Post

Meister Muse: On Transformers, People, and True AGI

What Yann LeCun said, I've thought about for years... how does it relate to us?

Meister Muse: On Transformers, People, and True AGI

> kanomeister :enter

Transformers are not models capable of AGI on their own.

Yeah, I said it! But hear me out: I have a heavy background in deep networks, so I took a lot of time recently to pick them apart, study their math, build them from scratch, and really marinate on the architecture to understand what it’s really doing and what worldly functions or predictions it allows us engineers to make it learn.

Transformers can’t quite do it, but all we really need to do to make AGI is really laser-focus on what makes us, the all-mighty human, tick1. I would argue we have the building blocks to do it!

Let’s take a dive through humans and the current edge.

The Context

So, transformers can represent a lot of great “functions”, letting us do (arguably) great things like build responsive chatbots that have been trained on the entire corpus of the internet. I’m currently cooking a draft article on exactly what I learned, to deep-dive it… will update with a link soon.

Models based on this building block can do a great job mimicking more general processes like thinking by simulating those processes, but that’s like saying a scarecrow is a human because it looks like one – it just can’t be good enough because that’s the most it’ll do! No amount of compute we throw at that is going to make it magically work.

Or at least, it’s the most inefficient brute-force way of doing it, if it can somehow perfectly mimic what we do without actually doing it.

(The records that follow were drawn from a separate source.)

Lemma wp_iput_free E i p H L R (Q : unit → fss D X → Prop) s :
  fs_inv s H L (i :: R) → icache s !! i = Some p → i_valid p ≠ 0 → i_nlink p = 0 → i_ref p = 1 →
  i_dev p = ROOTDEV → 0 ≤ i_inum p < sb_ninodes (fsb s) → wfile (fview s) (fsb s) (i_addrs p) →
  room s L 3 → (S (length H) + S (S (length L)) < NBUF)%nat →
  (∀ s' L1, bm_logged (sb_bmapstart (fsb s)) L L1 → fs_inv s' H (logged L1 (IBLOCK (i_inum p) (fsb s))) R →
     trunc_disk s s' p → (dinode_ok (i_disk p) → disk_inode s' (i_inum p) = i_disk (unlinked p)) →
     fs_step s s' H (fview s') → icache s' = <[i:=dropped p]> (icache s) → Q tt s') →
  wp E (iput i) Q s.
Proof.
  intros Hinv Hp Hv Hl Hr Hdev Hn Hw Hroom Hbuf HQ. unfold iput.
  assert (i < length (icache s))%nat as Hil by (by eapply lookup_lt_Some).
  apply wp_bind. eapply wp_dio_pushcli; [done|]. intros c1 Hc1. set (s1 := set_flog _ s).
  apply wp_bind. eapply wp_getopt; [done|]. apply wp_bind.
  rewrite (proj2 (Z.eqb_neq _ _) Hv), (proj2 (Z.eqb_eq _ _) Hl), (proj2 (Z.eqb_eq _ _) Hr). cbn [negb andb].
  apply wp_bind, wp_dio_popcli; [done|]. intros c2 Hc2. set (s2 := set_flog _ s1).
  assert (fs_inv s2 H L (i :: R)) as Hinv2 by exact (fs_inv_cpu s c2 H L _ Hinv Hc2).
  assert (fs_step s s2 H (fview s)) as Hs2 by exact (fs_step_cpu s c2 H).
  eapply (wp_iput_erase _ _ p); [exact Hinv2|done..| | |done|].
  { eapply (wfile_ext (fview s)); [intros; by rewrite (fst_view _ _ _ _ Hs2)|done]. }
  { by eapply room_step. }
  intros s6 L1 HL1 Hinv6 Htd Hdi Hs6 Hic6.
  change (fsb s2) with (fsb s) in *. change (icache s2) with (icache s) in *.
  assert (icache s6 !! i = Some (set_i_valid 0 (unlinked p))) as Hp6 by (rewrite Hic6; by apply list_lookup_insert_eq).
  eapply wp_dio_pushcli; [done|]. intros c3 Hc3.
  apply wp_bind. eapply wp_mod_inode; [done|]. apply wp_dio_popcli; [done|]. intros c4 Hc4.
  assert (s32 (i_ref (set_i_valid 0 (unlinked p)) - 1) = i_ref (set_i_valid 0 (unlinked p)) - 1) as ->.
  { change (i_ref (set_i_valid 0 (unlinked p))) with (i_ref p). by rewrite Hr. }
  destruct (cpu_icache_post s6 _ c3 c4 H _ _ _ Hinv6 Hc4 (icache_ok_iput _ _ _ _ (fi_icache _ _ _ _ Hinv6) Hp6))
    as (Hinv7 & Hs7 & Hic7). pose proof (fst_view _ _ _ _ Hs7) as HV7.
  eapply HQ; [done|exact Hinv7| | | |].
  - eapply trunc_disk_ext; [| | | |exact Htd]; [apply Hs2|done|intros; by rewrite HV7|done].
  - intros Hok. rewrite <- Hdi by done. unfold disk_inode. done.
  - eapply fs_step_ext; [eapply fs_step_trans; [exact Hs2|]; eapply fs_step_trans; [exact Hs6|exact Hs7]|].
    intros k. by rewrite HV7.
  - etrans; [exact Hic7|]. rewrite Hic6, list_insert_insert_eq. unfold dropped.
    change (i_ref (set_i_valid 0 (unlinked p))) with (i_ref p). by rewrite Hr.
Qed.
End trunc.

“But muh money, muh return on investment!” That’s not to say lots of compute won’t be helpful for crossing the next threshold, and I’m grateful for the attention being funneled this way, because AI as a whole as a ton of potential in many different fields (notwithstanding the societal and cultural issues we will have to overcome) – but we shouldn’t need a lot. We’re all about doing more with less, and so should this.

Consider how we work:

  • Humans are continuous learning agents driven by two fundamental goals: survive and reproduce.

In support of that:

  • Humans have a variety of sensory systems that provide real-time feedback about our environment.
  • Humans have a memory and context system for storing events and information (not necessarily perfectly, but good enough).
  • Humans have a “world model” – a system to dynamically update what we know about our environment with what we sense, by corroborating or invalidating the differences.
  • Humans have a biological backbone for saving and passing learned weights across “iterations” of ourselves (genetics), as we have limited lifespans and want to ensure our offspring are equipped for those fundamental goals (though it is quite limited and slow relative to what we’d like today).
  • Humans have a language system that wraps memory, world, and sensors into expressions we can communicate to other humans.

Humans also have this electrochemical system for spontaneous action and impulse, driven heavily by reinforcement learning directly targeting our fundamental goals, called emotion. I won’t focus on that here though, because it’s an emergent property of our evolution that we generally no longer have a heavy reliance on (other than for human-driven “self-evolution” through societal pressures – something many authors like to call “the human condition”).

Language is just one system, integrated with our memory, context, and world model or understanding… combined with our variety of perception models $=$ senses that provide us continuous streams of data to integrate in parallel, allow us to react to changes in our environment, and leverage our environment to meet our fundamental goals: survive, and reproduce. (repetition for emphasis)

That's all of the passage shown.